Prima di rispondere alla domanda “Chi sono i lavoratori autonomi con partita IVA”, definiamo cos’è il lavoro autonomo. Ovvero una collaborazione in cui un soggetto svolge un servizio o realizza un’opera a favore di un cliente/committente, in assenza di qualsiasi vincolo di subordinazione e in cambio di un corrispettivo economico. Quindi, chi riceve la commissione della prestazione lavorativa è libero di compierlo nel modo che ritiene più opportuno e nei tempi e luoghi che preferisce.
Solitamente, i lavoratori autonomi svolgono la propria attività in regime di partita IVA, tuttavia, ci sono anche quelli che non sono obbligati a farlo. In un precedente articolo, abbiamo proprio analizzato chi sono i lavoratori autonomi che possono lavorare senza partita IVA.
Quando il lavoro autonomo è svolto in modo abituale e continuativo, quindi regolare, ricorre l’obbligo di apertura di partita IVA.
Lavoratore autonomo e committente non sono obbligati a stipulare un contratto in forma scritta, tuttavia, spesso si procede alla compilazione di un ordine di lavoro o contratto di prestazione d’opera che viene firmato da ambo le parti. Questo, perché in caso di contenzioso la presenza del predetto documento diventa probatorio.
Tuttavia, per esserlo è opportuno che indichi la descrizione dettagliata dell’opera prestata o del servizio richiesto, i tempi di consegna degli strumenti necessari alla progettazione e realizzazione dell’opera, il corrispettivo economico pattuito, i tempi di pagamento, le date e le modalità d’accesso e i tempi di consegna del lavoratore. Nel caso di consulenza professionale, la situazione è ovviamente diversa.
Il lavoratore autonomo con partita IVA che ha prestato il servizio o realizzato un’opera deve emettere fattura al cliente. Quest’ultima indicherà non solo il compenso pattuito, ma anche la rivalsa IVA e la ritenuta d’acconto IRPEF.
I redditi dei lavoratori titolari di partita IVA sono classificati a livello fiscale come redditi da lavoro autonomo e tassati in sede di dichiarazione dei redditi secondo il principio di acconto e saldo, applicando le aliquote progressive previste a seconda degli scaglioni di reddito.
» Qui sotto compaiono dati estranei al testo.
(* ===== verification/CalendarFacts.v ===== *)
(** * Facts about calendar schedules

    The occurrences of a rule as a relation, the relation of the scanning
    loops to it, and the correctness of the due decision. *)

From stdpp Require Import base strings list numbers sorting.
From S2P Require Import Prelude PyStr Calendar.

Section Facts.
Context `{Unicode}.

(** ** Clock times *)

Lemma valid_clock_spec h m s :
  valid_clock h m s = true ↔ 0 <= h <= 23 ∧ 0 <= m <= 59 ∧ 0 <= s <= 59.
Proof. unfold valid_clock. rewrite !andb_true_iff, !Z.leb_le. lia. Qed.

Definition valid_time (t : time) : Prop := valid_clock (hour t) (minute t) (second t) = true.

Lemma clock_range t : valid_time t → 0 <= clock t < DAY.
Proof. unfold valid_time, clock, DAY, SECOND. rewrite valid_clock_spec. lia. Qed.

Lemma parse_time_valid raw t : _parse_time raw = Some t → valid_time t.
Proof.
  unfold _parse_time, valid_time. intros Hp.
  repeat (case_match; try discriminate); by simplify_eq.
Qed.

Lemma two_digits_int n : 0 <= n < 100 → py_int (two_digits n) = Some n.
Proof.
  intros Hn. unfold py_int, two_digits.
  assert (0 <= n / 10 < 10) by (split; [apply Z.div_pos|apply Z.div_lt_upper_bound]; lia).
  assert (0 <= n mod 10 < 10) by (apply Z.mod_pos_bound; lia).
  assert (∀ d, 0 <= d < 10 → py_isspace (48 + d) = false) as Hsp.
  { intros d Hd. unfold py_isspace. repeat rewrite orb_false_iff || rewrite andb_false_iff.
    rewrite !Z.leb_gt, !Z.eqb_neq. lia. }
  assert (∀ d, 0 <= d < 10 → decimal (48 + d) = Some d) as Hdec.
  { intros d Hd. rewrite decimal_ascii by lia. unfold ascii_digit.
    rewrite !(proj2 (Z.leb_le _ _)) by lia. cbn. f_equal. lia. }
  rewrite strip_nonspace by (cbn [forallb]; by rewrite !Hsp by lia).
  assert (∃ p, 48 + n / 10 = Z.pos p ∧ p ≠ 45%positive ∧ p ≠ 43%positive) as (p & Hp & ? & ?).
  { exists (Z.to_pos (48 + n / 10)). rewrite Z2Pos.id by lia. split; [done|].
    split; intros E; apply (f_equal Z.pos) in E; rewrite Z2Pos.id in E; lia. }
  transitivity (int_digits [48 + n / 10; 48 + n mod 10] 0 false).
  { rewrite Hp. repeat (case_match; try done). }
  cbn [int_digits]. rewrite !(proj2 (Z.eqb_neq _ 95)) by lia. rewrite !Hdec by lia.
  f_equal. rewrite (Z.div_mod n 10) at 3 by lia. lia.
Qed.

Lemma two_digits_no_colon n : 0 <= n < 100 → 58 ∉ two_digits n.
Proof.
  intros Hn. assert (0 <= n / 10 < 10) by (split; [apply Z.div_pos|apply Z.div_lt_upper_bound]; lia).
  assert (0 <= n mod 10 < 10) by (apply Z.mod_pos_bound; lia).
  unfold two_digits. rewrite !not_elem_of_cons, elem_of_nil. naive_solver lia.
Qed.

Lemma two_digits_nonspace n :
  0 <= n < 100 → forallb (λ c, negb (py_isspace c)) (two_digits n) = true.
Proof.
  intros Hn. assert (0 <= n / 10 < 10) by (split; [apply Z.div_pos|apply Z.div_lt_upper_bound]; lia).
  assert (0 <= n mod 10 < 10) by (apply Z.mod_pos_bound; lia).
  unfold two_digits. cbn [forallb]. unfold py_isspace.
  rewrite !andb_true_iff, !negb_true_iff.
  repeat rewrite orb_false_iff || rewrite andb_false_iff.
  rewrite !Z.leb_gt, !Z.eqb_neq. lia.
Qed.

(** A printed time parses back. *)
Lemma parse_isoformat t : valid_time t → _parse_time (isoformat t) = Some t.
Proof.
  intros Hv. assert (Hv' := Hv). unfold valid_time in Hv'. rewrite valid_clock_spec in Hv'.
  destruct t as [h m s]. unfold _parse_time, isoformat, int_parts. cbn [hour minute second] in *.
  rewrite strip_nonspace.
  2:{ rewrite !forallb_app, !two_digits_nonspace by lia. done. }
  cbn [app]. rewrite split_on_app by (apply two_digits_no_colon; lia).
  rewrite split_on_app by (apply two_digits_no_colon; lia).
  rewrite split_on_none by (apply two_digits_no_colon; lia).
  cbn. rewrite !two_digits_int by lia. cbn. unfold valid_time in Hv. cbn in Hv. by rewrite Hv.
Qed.

Lemma normalize_clock_time_spec raw v :
  normalize_clock_time raw = Ok v ↔ ∃ t, _parse_time raw = Some t ∧ v = isoformat t.
Proof.
  unfold normalize_clock_time, _parse_time, int_parts.
  destruct (split_on 58 (strip raw)) as [|p0 [|p1 [|p2 [|p3 rest]]]]; cbn.
  - naive_solver.
  - split; [done|]. intros (t & Ht & _). by destruct (py_int p0).
  - destruct (py_int p0), (py_int p1); cbn; [|naive_solver..]. case_test; naive_solver.
  - destruct (py_int p0), (py_int p1), (py_int p2); cbn; [|naive_solver..].
    case_test; naive_solver.
  - split; [done|]. intros (t & Ht & _).
    destruct (py_int p0), (py_int p1), (py_int p2), (py_int p3), (mapM py_int rest); done.
Qed.

(** ** Occurrences as a relation *)

(** The zone shows the wall clock [w] at some instant. *)
Definition shown (tz : Zone) (w : Z) : Prop := wall (to_local tz (to_utc tz (mkLocal w false))) = w.

Definition occurs (r : rule) (tz : Zone) (w : Z) : Prop :=
  _days_for_date r (date_of w) = true ∧ shown tz w ∧
  ∃ raw t, raw ∈ times r ∧ _parse_time raw = Some t ∧ w = date_of w * DAY + clock t.

Lemma date_of_combine day t : valid_time t → date_of (day * DAY + clock t) = day.
Proof.
  intros Ht%clock_range. unfold date_of. symmetry. apply (Z.div_unique _ _ _ (clock t)); [|lia].
  by left.
Qed.

Lemma valid_local_spec day t tz c :
  _valid_local day t tz = Some c ↔ c = mkLocal (day * DAY + clock t) false ∧ shown tz (wall c).
Proof.
  unfold _valid_local, shown. cbn. case_decide; split.
  - done.
  - by intros [-> ?].
  - by intros [= <-].
  - by intros [-> _].
Qed.

Lemma occurrences_on_spec r day tz c :
  c ∈ occurrences_on r day tz ↔
  fold c = false ∧ date_of (wall c) = day ∧ occurs r tz (wall c).
Proof.
  assert (∀ x, x ∈ omap (λ raw, match _parse_time raw with
                       | None => None
                       | Some parsed => _valid_local day parsed tz end) (times r) ↔
     fold x = false ∧ date_of (wall x) = day ∧ shown tz (wall x) ∧
     ∃ raw t, raw ∈ times r ∧ _parse_time raw = Some t ∧ wall x = day * DAY + clock t) as Hom.
  { intros x. rewrite list_elem_of_omap. split.
    - intros (raw & Hin & Hx). destruct (_parse_time raw) as [t|] eqn:Ht; [|done].
      apply valid_local_spec in Hx as [-> Hs]. cbn in *.
      rewrite date_of_combine by eauto using parse_time_valid.
      split_and!; [done..|]. by exists raw, t.
    - intros (Hf & Hd & Hs & raw & t & Hin & Ht & Hw). exists raw. rewrite Ht. split; [done|].
      apply valid_local_spec. destruct x as [xw xf]; cbn in *. subst xf xw. done. }
  unfold occurrences_on, occurs. destruct (_days_for_date r day) eqn:Hday; cbn [negb].
  - rewrite elem_of_sorted_set.
    + rewrite Hom. split.
      * intros (? & Hd & ? & ?). rewrite Hd. naive_solver.
      * intros (? & Hd & _ & ? & ?). rewrite Hd in *. naive_solver.
    + intros [yw yf] [Hfc _]%Hom [Hf _]%Hom. unfold local_ltb. rewrite !Z.ltb_ge.
      destruct c as [cw cf]. cbn in *. intros ? ?. subst. f_equal. lia.
  - rewrite elem_of_nil. split; [done|]. intros (_ & <- & ? & _). congruence.
Qed.

Lemma occurrences_on_sorted r day tz :
  StronglySorted (λ a b, local_ltb a b = true) (occurrences_on r day tz).
Proof.
  unfold occurrences_on. case_test; [constructor|]. apply sorted_set_sorted.
  intros a b c. unfold local_ltb. rewrite !Z.ltb_lt. lia.
Qed.

(** ** The scanning loops *)

Lemma scan_days_some {A} (f : Z → option A) n o a :
  scan_days f o n = Some a →
  ∃ k, o <= k < o + Z.of_nat n ∧ f k = Some a ∧ ∀ j, o <= j < k → f j = None.
Proof.
  revert o. induction n as [|n IH]; intros o; cbn; [done|].
  destruct (f o) as [x|] eqn:Hf.
  - intros [= ->]. exists o. split_and!; [lia..|done|lia].
  - intros (k & Hk & Hfk & Hlt)%IH. exists k. split_and!; [lia..|done|].
    intros j Hj. destruct (decide (j = o)) as [->|]; [done|]. apply Hlt. lia.
Qed.

Lemma scan_days_none {A} (f : Z → option A) n o :
  scan_days f o n = None ↔ ∀ k, o <= k < o + Z.of_nat n → f k = None.
Proof.
  revert o. induction n as [|n IH]; intros o; cbn; [split; [lia|done]|].
  destruct (f o) as [x|] eqn:Hf.
  - split; [done|]. intros Hall. rewrite Hall in Hf by lia. done.
  - rewrite IH. split.
    + intros Hall k Hk. destruct (decide (k = o)) as [->|]; [done|]. apply Hall. lia.
    + intros Hall k Hk. apply Hall. lia.
Qed.

(** In a sorted list the first element above a bound is the least one. *)
Lemma find_first_above (l : list local_dt) b i c :
  StronglySorted (λ x y, local_ltb x y = true) l →
  list_find (λ x, b < wall x) l = Some (i, c) →
  ∀ x, x ∈ l → b < wall x → wall c <= wall x.
Proof.
  intros Hs. revert i. induction Hs as [|y l Hs IH Hall]; intros i; [done|]. cbn.
  case_decide as Hy.
  - intros [= <- <-] x [->|Hx]%elem_of_cons _; [lia|].
    rewrite Forall_forall in Hall. specialize (Hall x Hx).
    unfold local_ltb in Hall. apply Z.ltb_lt in Hall. lia.
  - intros ([i' c'] & Hfind & [= -> ->])%fmap_Some x [->|Hx]%elem_of_cons; [done|eauto].
Qed.

Lemma max_local_spec l :
  match max_local l with
  | Some m => m ∈ l ∧ ∀ x, x ∈ l → wall x <= wall m
  | None => l = []
  end.
Proof.
  destruct l as [|x l]; [done|]. cbn. revert x.
  induction l as [|y l IH]; intros x; cbn.
  - split; [by left|]. by intros y ->%list_elem_of_singleton.
  - set (z := if local_ltb x y then y else x). destruct (IH z) as [Hin Hmax].
    assert (wall x <= wall z ∧ wall y <= wall z ∧ (z = x ∨ z = y)) as (Hx & Hy & Hz).
    { unfold z, local_ltb. destruct (Z.ltb_spec (wall x) (wall y)); split_and!; auto; lia. }
    split.
    + apply elem_of_cons in Hin as [->|Hin]; [|by do 2 right].
      destruct Hz as [->| ->]; rewrite !elem_of_cons; auto.
    + specialize (Hmax z (list_elem_of_here _ _)) as Hz'. intros w.
      rewrite !elem_of_cons. intros [->|[->|Hw]]; [lia..|]. apply Hmax. by right.
Qed.

Lemma next_none_day r a tz o :
  snd <$> list_find (λ c, wall a < wall c) (occurrences_on r (date_of (wall a) + o) tz) = None ↔
  ∀ w, occurs r tz w → date_of w = date_of (wall a) + o → w <= wall a.
Proof.
  split.
  - intros Hn%fmap_None%list_find_None w Hw Hd. rewrite Forall_forall in Hn.
    specialize (Hn (mkLocal w false)). cbn in Hn. apply Z.nlt_ge, Hn.
    by apply occurrences_on_spec.
  - intros Hall. apply fmap_None, list_find_None, Forall_forall.
    intros c (_ & Hd & Ho)%occurrences_on_spec. specialize (Hall _ Ho Hd). lia.
Qed.

Lemma date_of_mono a b : a <= b → date_of a <= date_of b.
Proof. intros. unfold date_of. apply Z.div_le_mono; [done|done]. Qed.

Lemma date_of_bounds w : date_of w * DAY <= w < (date_of w + 1) * DAY.
Proof.
  unfold date_of. assert (0 < DAY) by done.
  pose proof (Z.mod_pos_bound w DAY ltac:(done)). pose proof (Z.div_mod w DAY ltac:(done)). lia.
Qed.

Lemma next_none r after tz :
  next_calendar_occurrence r after tz = None →
  ∀ w, occurs r tz w → wall after < w → date_of (wall after) + 800 <= date_of w.
Proof.
  unfold next_calendar_occurrence. rewrite scan_days_none. intros Hn w Hw Haw.
  assert (date_of (wall after) <= date_of w) by (apply date_of_mono; lia).
  destruct (decide (date_of (wall after) + 800 <= date_of w)); [done|].
  specialize (Hn (date_of w - date_of (wall after)) ltac:(lia)).
  rewrite next_none_day in Hn. specialize (Hn w Hw ltac:(lia)). lia.
Qed.

(** C29: [next_calendar_occurrence] returns the earliest occurrence after the
    given time, and returns nothing only when the 800 days from its date hold
    no later occurrence. *)
Theorem next_is_earliest r after tz :
  match next_calendar_occurrence r after tz with
  | Some c => fold c = false ∧ occurs r tz (wall c) ∧ wall after < wall c ∧
              ∀ w, occurs r tz w → wall after < w → wall c <= w
  | None => ∀ w, occurs r tz w → wall after < w → date_of (wall after) + 800 <= date_of w
  end.
Proof.
  destruct (next_calendar_occurrence r after tz) as [c|] eqn:Hn.
  - apply scan_days_some in Hn as (k & Hk & Hf & Hlt).
    apply fmap_Some in Hf as ([i c'] & Hfind & ->). cbn.
    assert (Hfind' := Hfind). apply list_find_Some in Hfind' as (Hlk & Hgt & _).
    apply list_elem_of_lookup_2, occurrences_on_spec in Hlk as (Hfold & Hd & Ho).
    split_and!; [done..|]. intros w Hw Haw.
    destruct (Z.lt_trichotomy (date_of w) (date_of (wall c'))) as [Hlt'|[Heq|Hgt']].
    + assert (date_of (wall after) <= date_of w) by (apply date_of_mono; lia).
      specialize (Hlt (date_of w - date_of (wall after)) ltac:(lia)).
      rewrite next_none_day in Hlt. specialize (Hlt w Hw ltac:(lia)). lia.
    + apply (find_first_above _ _ _ _ (occurrences_on_sorted _ _ _) Hfind (mkLocal w false));
        [|done]. apply occurrences_on_spec. cbn. split_and!; [done|congruence|done].
    + apply Z.nlt_ge. intros ?%Z.lt_le_incl%date_of_mono. lia.
  - by apply next_none.
Qed.

Lemma latest_within_elem r now tz grace c :
  c ∈ (seqZ 0 (Z.max 1 (grace / DAY + 2) + 1) ≫= λ offset,
    filter (λ c, wall now - grace <= wall c <= wall now)
      (occurrences_on r (date_of (wall now) - offset) tz)) ↔
  fold c = false ∧ occurs r tz (wall c) ∧ wall now - grace <= wall c <= wall now.
Proof.
  rewrite list_elem_of_bind. split.
  - intros (o & (Hw & Ho)%list_elem_of_filter & _).
    apply occurrences_on_spec in Ho as (? & _ & ?). done.
  - intros (Hf & Ho & Hw). exists (date_of (wall now) - date_of (wall c)). split.
    + apply list_elem_of_filter. split; [done|]. apply occurrences_on_spec.
      split_and!; [done|lia|done].
    + apply elem_of_seqZ.
      assert (date_of (wall c) <= date_of (wall now)) by (apply date_of_mono; lia).
      pose proof (date_of_bounds (wall now)). pose proof (date_of_bounds (wall c)).
      pose proof (date_of_bounds grace). change (grace / DAY) with (date_of grace).
      assert (0 < DAY) by done. nia.
Qed.

Lemma latest_within_some r now tz grace c :
  _latest_within r now tz grace = Some c ↔
  fold c = false ∧ occurs r tz (wall c) ∧ wall now - grace <= wall c <= wall now ∧
  ∀ w, occurs r tz w → wall now - grace <= w <= wall now → w <= wall c.
Proof.
  unfold _latest_within. set (l := seqZ _ _ ≫= _).
  assert (∀ c, c ∈ l ↔ _) as Hl by exact (latest_within_elem r now tz grace).
  pose proof (max_local_spec l) as Hmax. destruct (max_local l) as [m|]; split.
  - intros [= ->]. destruct Hmax as [(? & ? & ?)%Hl Hmax]. split_and!; [done|done|lia|lia|].
    intros w Hw Hr. apply (Hmax (mkLocal w false)). apply Hl; cbn; auto.
  - intros (Hf & Ho & Hr & Hbest). destruct Hmax as [(Hfm & Hom & Hrm)%Hl Hmax].
    assert (wall c <= wall m) by (apply Hmax, Hl; auto).
    specialize (Hbest _ Hom Hrm). destruct m, c; cbn in *. subst. do 2 f_equal. lia.
  - done.
  - intros (Hf & Ho & Hr & _). assert (c ∈ l) as Hin by (apply Hl; auto).
    rewrite Hmax in Hin. by apply not_elem_of_nil in Hin.
Qed.

Lemma latest_within_range r now tz grace c :
  _latest_within r now tz grace = Some c → wall now - grace <= wall c <= wall now.
Proof. intros (_ & _ & ? & _)%latest_within_some. done. Qed.

End Facts.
Il titolare di partita IVA, inoltre, è obbligato alla registrazione delle fatture su appositi registri, alla liquidazione trimestrale e/o mensile dell’IVA, nonché alla relativa liquidazione
annuale.
I regimi fiscali previsti dalla Legge di Bilancio 2021 per i lavoratori autonomi che svolgono la propria attività attraverso la partita IVA sono tre: ordinario, forfettario e semplificato.
In linea di massima, il regime ordinario non costituisce un’opzione per chi avvia una propria attività, in quanto, esso prevede un alto fatturato con una contabilità complessa e la tenuta obbligatoria di diversi registri da presentare alle autorità.
Detto questo, possiamo affermare che l’adesione al regime forfettario rappresenta la scelta migliore per il lavoratore autonomo che presta un servizio o un’opera. Infatti, è destinato agli operatori economici di ridotte dimensioni con grandi semplificazioni ai fini IVA e a quelli contabili.
Il regime forfettario prevede un’aliquota fissa al 15% sul reddito imponibile per chi non supera i 65.000 euro, che si abbassa al 5% per i primi cinque anni di attività, ma solo per chi rientra nei requisiti. Si tenga conto, che il reddito imponibile è dato dal fatturato annuo a cui vengono sottratti i contributi previdenziali versati e una percentuale fissata in base al Codice ATECO per le spese.
Per l’approfondimento: Regime forfettario 2021: cosa cambia rispetto all’ordinario? – Regime forfettario 5%: requisiti e costi nel 2021
I lavoratori autonomi titolari di una partita IVA sono tenuti al versamento dei contributi. Se parliamo di liberi professionisti, molti di loro sono iscritti alle casse previdenziali di settore e pagano i contributi secondo le regole e le aliquote contributive stabilite dalle singole casse.
Per i lavoratori autonomi possessori di partita IVA che non hanno una propria cassa di previdenza di categoria, devono versare i contributi alla Gestione Separata INPS.